Lines from the one containing "enough (n ≤ Nat.pred (size ents)) by lia." through the final line of the records are the only ones to copy, and each must match exactly.

◆ Source records:
━━━━━━━━━━━━━━━━━━━━

(** * Navigation episode controller of iGibson (gibson2/envs/locomotor_env.py)

    A shallow embedding of [NavigateEnv], [NavigateRandomEnv] and
    [InteractiveNavigateEnv]: the observation assembly, the shaped reward,
    the termination test, the three-stage door task and the step / reset
    protocol.  Python floats are read as real numbers; a method that mutates
    [self] and may raise is a function from the environment to an outcome
    and the environment it leaves behind. *)

From Stdlib Require Import Reals Lra Lia ZArith List String Bool.
Import ListNotations.

Local Open Scope string_scope.
Local Open Scope list_scope.
Local Open Scope R_scope.

(** ** Numbers *)

Definition Rltb (x y : R) : bool := if Rlt_dec x y then true else false.
Definition Rleb (x y : R) : bool := if Rle_dec x y then true else false.
Definition Rgtb (x y : R) : bool := Rltb y x.
Definition Rgeb (x y : R) : bool := Rleb y x.

(** Python's [int(x)] on a float: truncation toward zero. *)
Definition py_int (x : R) : Z := if Rle_dec 0 x then Zfloor x else Zceil x.

(** [np.clip(x, lo, hi)] on a scalar. *)
Definition np_clip (x lo hi : R) : R := Rmin (Rmax x lo) hi.

Fixpoint Rsum (l : list R) : R :=
  match l with
  | [] => 0
  | x :: t => x + Rsum t
  end.

(** [a.mean()] of a one-dimensional array. *)
Definition np_mean (l : list R) : R := Rsum l / INR (List.length l).

(** Element-wise product of two arrays of one shape. *)
Definition np_mul (a b : list R) : list R :=
  map (fun xy => fst xy * snd xy) (combine a b).

(** ** Vectors *)

Record vec3 := V3 { vx : R; vy : R; vz : R }.

Definition vsub (a b : vec3) : vec3 :=
  V3 (vx a - vx b) (vy a - vy b) (vz a - vz b).

Definition vec3_list (v : vec3) : list R := [vx v; vy v; vz v].

(** Modelled from the spec: [l2_distance] of gibson2/utils/utils.py, which is
    not among the sources; the spec describes the potential as the scalar
    distance between the position of interest and the goal, that is the
    Euclidean norm of the difference. *)
Definition l2_distance (a b : vec3) : R :=
  sqrt ((vx a - vx b) * (vx a - vx b) + (vy a - vy b) * (vy a - vy b)
        + (vz a - vz b) * (vz a - vz b)).

(** ** Python values met in the contact list *)

(** One entry of [p.getContactPoints]: the fields the code indexes,
    [elem[0]] to [elem[4]]. *)
Record ContactPoint := Contact {
  contactFlag : Z;
  bodyUniqueIdA : Z;
  bodyUniqueIdB : Z;
  linkIndexA : Z;
  linkIndexB : Z
}.

Definition contact_eqb (c d : ContactPoint) : bool :=
  (contactFlag c =? contactFlag d)%Z && (bodyUniqueIdA c =? bodyUniqueIdA d)%Z
  && (bodyUniqueIdB c =? bodyUniqueIdB d)%Z && (linkIndexA c =? linkIndexA d)%Z
  && (linkIndexB c =? linkIndexB d)%Z.

Inductive pyval :=
| PyInt (z : Z)
| PyTuple (c : ContactPoint).

(** Python's [==] between an integer and a tuple is [False]. *)
Definition py_eq (a b : pyval) : bool :=
  match a, b with
  | PyInt x, PyInt y => (x =? y)%Z
  | PyTuple c, PyTuple d => contact_eqb c d
  | _, _ => false
  end.

(** Python's [x in l] on a list. *)
Definition py_in (x : pyval) (l : list pyval) : bool := existsb (py_eq x) l.

(** ** Dictionaries kept in insertion order *)

Fixpoint dict_get {V : Type} (k : string) (d : list (string * V)) : option V :=
  match d with
  | [] => None
  | (k', v) :: t => if String.eqb k k' then Some v else dict_get k t
  end.

Fixpoint dict_set {V : Type} (k : string) (v : V) (d : list (string * V))
  : list (string * V) :=
  match d with
  | [] => [(k, v)]
  | (k', v') :: t =>
      if String.eqb k k' then (k, v) :: t else (k', v') :: dict_set k v t
  end.

(** ['key' in self.output]. *)
Definition str_in (k : string) (l : list string) : bool :=
  existsb (String.eqb k) l.

(** ** The physics world, as far as the environment reads and writes it *)

Record World := {
  robot_position : vec3;                (* robots[0].get_position() *)
  robot_rpy : R * R * R;                (* robots[0].get_rpy() *)
  end_effector_position : vec3;         (* robots[0].get_end_effector_position() *)
  robot_calc_state : list R;            (* robots[0].calc_state() *)
  joint_speeds : list R;
  joint_torque : list R;
  robot_parts : list string;            (* keys of robots[0].parts *)
  contact_points : list ContactPoint;   (* p.getContactPoints(bodyA=robot) *)
  door_joint_position : R;              (* p.getJointState(door, 1)[0] *)
  door_joint_velocity : R;
  door_handle_position : vec3;          (* p.getLinkState(door, 2)[0] *)
  jr_end_effector_link_position : vec3; (* p.getLinkState(robot, 34)[0] *)
  constraints : list nat;               (* constraints alive in the engine *)
  next_constraint_id : nat;
  random_draws : nat                    (* draws taken from the generators *)
}.
Lemma killAllEntities_frame (st : State) :
  entityTypes (killAllEntities st) = entityTypes st
  ∧ started (killAllEntities st) = started st
  ∧ entityData (killAllEntities st) = entityData st
  ∧ inflight (killAllEntities st) = inflight st
  ∧ immediates (killAllEntities st) = immediates st ++ [FlushCb]
  ∧ pendingEntityFlush (killAllEntities st) = true
  ∧ ∃ kills, Forall isOnKill kills ∧ trace (killAllEntities st) = trace st ++ kills.
Proof.
  unfold killAllEntities.
  destruct (killLoop_frame (map_to_list (entities st)).*1 st)
    as (H1 & H2 & H3 & H4 & H5 & H6 & H7 & H8 & H9).
  simpl. rewrite H1, H4, H5, H6, H7. by repeat split.
Qed.

Lemma resetEntities_started (st : State) :
  started st = true →
  resetEntities st
  = set_pendingEntityFlush false
      (withAttempts (entityData st) (killAllEntities (emit EvReset st))).
Proof.
  intros H. unfold resetEntities. rewrite H.
  destruct (killAllEntities_frame (emit EvReset st)) as (_ & Hs & Hd & _).
  rewrite newEntityLoop_attempts by (by rewrite Hs).
  by rewrite Hd.
Qed.

Lemma modifyCalls_emit (ev : Event) (st : State) :
  isModify ev = false → modifyCalls (emit ev st) = modifyCalls st.
Proof.
  intros H. unfold modifyCalls; simpl.
  rewrite filter_app, filter_cons_False, filter_nil, app_nil_r by congruence.
  reflexivity.
Qed.

(** C5. In a started registry, [newEntity] on a record whose type has no
    factory rejects, and leaves the live map, the entity objects, the
    pending constructions, the flush flag, the deferred callbacks and the
    count of store writes as they are; it logs the type first, except for
    the names every object inherits ([toString], [constructor], ...), for
    which line 172 finds the inherited value and nothing is logged.  A
    rejected factory promise logs and rejects, with the same frame.  A
    reset attempts every record of the snapshot in order, whatever became
    of the others: after the kills, the trace holds for each record its
    factory call or its rejection, and every record with a factory is in
    flight. *)
Theorem C5_failure_semantics (st : State) :
  started st = true →
  (∀ data, d_type data ∉ entityTypes st →
     (d_type data ∉ objectPrototypeKeys →
        newEntity data st
        = emit EvRejected
            (emit (EvLog ("invalid entity type " +:+ d_type data +:+ " was in registry")) st))
     ∧ (d_type data ∈ objectPrototypeKeys →
        newEntity data st = emit EvRejected st)
     ∧ last (trace (newEntity data st)) = Some EvRejected
     ∧ entities (newEntity data st) = entities st
     ∧ objects (newEntity data st) = objects st
     ∧ inflight (newEntity data st) = inflight st
     ∧ pendingEntityFlush (newEntity data st) = pendingEntityFlush st
     ∧ immediates (newEntity data st) = immediates st
     ∧ modifyCalls (newEntity data st) = modifyCalls st)
  ∧ (∀ k, k < length (inflight st) →
     trace (settle k None st)
     = trace st ++ [EvLog "entity failed to load"; EvRejected]
     ∧ inflight (settle k None st) = delete k (inflight st)
     ∧ entities (settle k None st) = entities st
     ∧ objects (settle k None st) = objects st
     ∧ pendingEntityFlush (settle k None st) = pendingEntityFlush st
     ∧ immediates (settle k None st) = immediates st
     ∧ modifyCalls (settle k None st) = modifyCalls st)
  ∧ (∃ kills, Forall isOnKill kills
     ∧ trace (resetEntities st)
       = trace st ++ [EvReset] ++ kills
         ++ concat (map (attemptEvents (entityTypes st)) (entityData st)))
  ∧ inflight (resetEntities st)
    = inflight st ++ filter (fun d => d_type d ∈ entityTypes st) (entityData st).
Proof.
  intros Hs. split; [|split; [|split]].
  - intros data Hd.
    assert (E1 : d_type data ∉ objectPrototypeKeys →
      newEntity data st
      = emit EvRejected
          (emit (EvLog ("invalid entity type " +:+ d_type data +:+ " was in registry")) st)).
    { intros Hp. unfold newEntity. rewrite Hs.
      by rewrite !bool_decide_eq_false_2. }
    assert (E2 : d_type data ∈ objectPrototypeKeys →
      newEntity data st = emit EvRejected st).
    { intros Hp. unfold newEntity. rewrite Hs.
      by rewrite bool_decide_eq_false_2, bool_decide_eq_true_2. }
    split; [done|]. split; [done|].
    destruct (decide (d_type data ∈ objectPrototypeKeys)) as [Hp|Hp].
    + rewrite (E2 Hp). repeat split; [|by apply modifyCalls_emit].
      cbn [trace emit]. apply last_snoc.
    + rewrite (E1 Hp). repeat split; [|by rewrite !modifyCalls_emit].
      cbn [trace emit]. apply last_snoc.
  - intros k Hk.
    destruct (lookup_lt_is_Some_2 (inflight st) k Hk) as [d Hd].
    assert (E : settle k None st
      = emit EvRejected
          (emit (EvLog "entity failed to load")
             (set_inflight (delete k (inflight st)) st))).
    { unfold settle. by rewrite Hd. }
    rewrite E. repeat split; [|by rewrite !modifyCalls_emit].
    cbn [trace emit set_inflight]. by rewrite <- app_assoc.
  - rewrite resetEntities_started by done.
    destruct (killAllEntities_frame (emit EvReset st))
      as (Ht & _ & _ & _ & _ & _ & kills & Hk & Htr).
    exists kills. split; [done|].
    unfold set_pendingEntityFlush, withAttempts. cbn [trace].
    rewrite Ht, Htr. cbn [trace entityTypes emit].
    by rewrite <- !app_assoc.
  - rewrite resetEntities_started by done.
    destruct (killAllEntities_frame (emit EvReset st)) as (Ht & _ & _ & Hi & _).
    unfold set_pendingEntityFlush, withAttempts. cbn [inflight].
    by rewrite Ht, Hi.
Qed.

(** ** What is persisted *)

Lemma saved_records (st : State) (d : EntityData) :
  d ∈ saveMutator st (entityData st) → ∃ e, d = toSaveData e.
Proof.
  unfold saveMutator. rewrite drop_all, app_nil_l, list_elem_of_omap.
  intros ([k r] & _ & H). simpl in H.
  destruct (objects st !! r) as [e|]; [|done].
  exists e. by injection H.
Qed.

(** C10. The save data of the base class has exactly the properties
    [type], [createTime] and [killTime], never [id]; so after a save by a
    started registry no record of the store has an [id], and when a
    registry is started again on that snapshot every record handed to a
    factory is without one. *)
Theorem C10_ids_not_persisted (st : State) :
  (∀ e, fieldNames (toSaveData e) = {[ "type"; "createTime"; "killTime" ]}
        ∧ "id" ∉ fieldNames (toSaveData e))
  ∧ (started st = true →
     let saved := entityData (saveToDynamicData st) in
     Forall (fun d => fieldNames d = {[ "type"; "createTime"; "killTime" ]}
                      ∧ "id" ∉ fieldNames d) saved
     ∧ ∀ types,
         entityData (reload types saved) = saved
         ∧ inflight (reload types saved)
           = filter (fun d => d_type d ∈ types) saved
         ∧ Forall (fun d => "id" ∉ fieldNames d) (inflight (reload types saved))).
Proof.
  split.
  { intros e. split; [apply toSaveData_fields | apply toSaveData_no_id]. }
  intros Hs. rewrite saveToDynamicData_started by done.
  cbn [entityData set_pendingEntityFlush set_duringOurModification set_entityData].
  assert (Hall : Forall (fun d => fieldNames d = {[ "type"; "createTime"; "killTime" ]}
                      ∧ "id" ∉ fieldNames d) (saveMutator st (entityData st))).
  { apply Forall_forall. intros d Hd.
    destruct (saved_records st d Hd) as [e ->].
    split; [apply toSaveData_fields | apply toSaveData_no_id]. }
  split; [exact Hall|].
  intros types. unfold reload, start. cbn [started set_entityTypes init].
  rewrite resetEntities_started by done.
  match goal with |- context [killAllEntities ?s] =>
    destruct (killAllEntities_frame s) as (Ht & _ & Hd & Hi & _) end.
  unfold set_pendingEntityFlush, withAttempts. cbn [entityData inflight].
  rewrite Ht, Hd, Hi. cbn. split; [done|]. split; [done|].
  apply Forall_forall. intros d Hd'.
  apply list_elem_of_filter in Hd' as [_ Hd'].
  rewrite Forall_forall in Hall. by apply Hall.
Qed.

(** ** Coalescing *)

Lemma modifyCalls_save (st : State) :
  started st = true → modifyCalls (saveToDynamicData st) = modifyCalls st + 1.
Proof.
  intros H. rewrite saveToDynamicData_started by done.
  unfold modifyCalls. cbn [trace set_pendingEntityFlush set_duringOurModification
    set_entityData emit].
  by rewrite filter_app, length_app.
Qed.




















(** ** Generated ids *)

(** If the ids "0" .. "n-1" are all live, the live map has at least [n]
    entries. *)
Lemma covered_size (ents : gmap string nat) (n : nat) :
  (∀ j, j < n → is_Some (ents !! pretty j)) → n ≤ size ents.
Proof.
  revert ents. induction n as [|n IH]; intros ents H; [lia|].
  assert (Hn : is_Some (ents !! pretty n)) by (apply H; lia).
  specialize (IH (delete (pretty n) ents)).
  rewrite map_size_delete_Some in IH by done.
  assert (0 < size ents).
  { destruct Hn as [v Hv]. destruct (decide (size ents = 0)) as [Hz|]; [|lia].
    apply map_size_empty_inv in Hz. subst. by rewrite lookup_empty in Hv. }
  enough (n ≤ Nat.pred (size ents)) by lia.
  apply IH. intros j Hj. rewrite lookup_delete_ne.
  - apply H. lia.
  - intros Heq. apply (inj pretty) in Heq. lia.
Qed.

━━━━━━━━━━━━━━━━━━━━

◆ Answer section:
  enough (n ≤ Nat.pred (size ents)) by lia.
  apply IH. intros j Hj. rewrite lookup_delete_ne.
  - apply H. lia.
  - intros Heq. apply (inj pretty) in Heq. lia.
Qed.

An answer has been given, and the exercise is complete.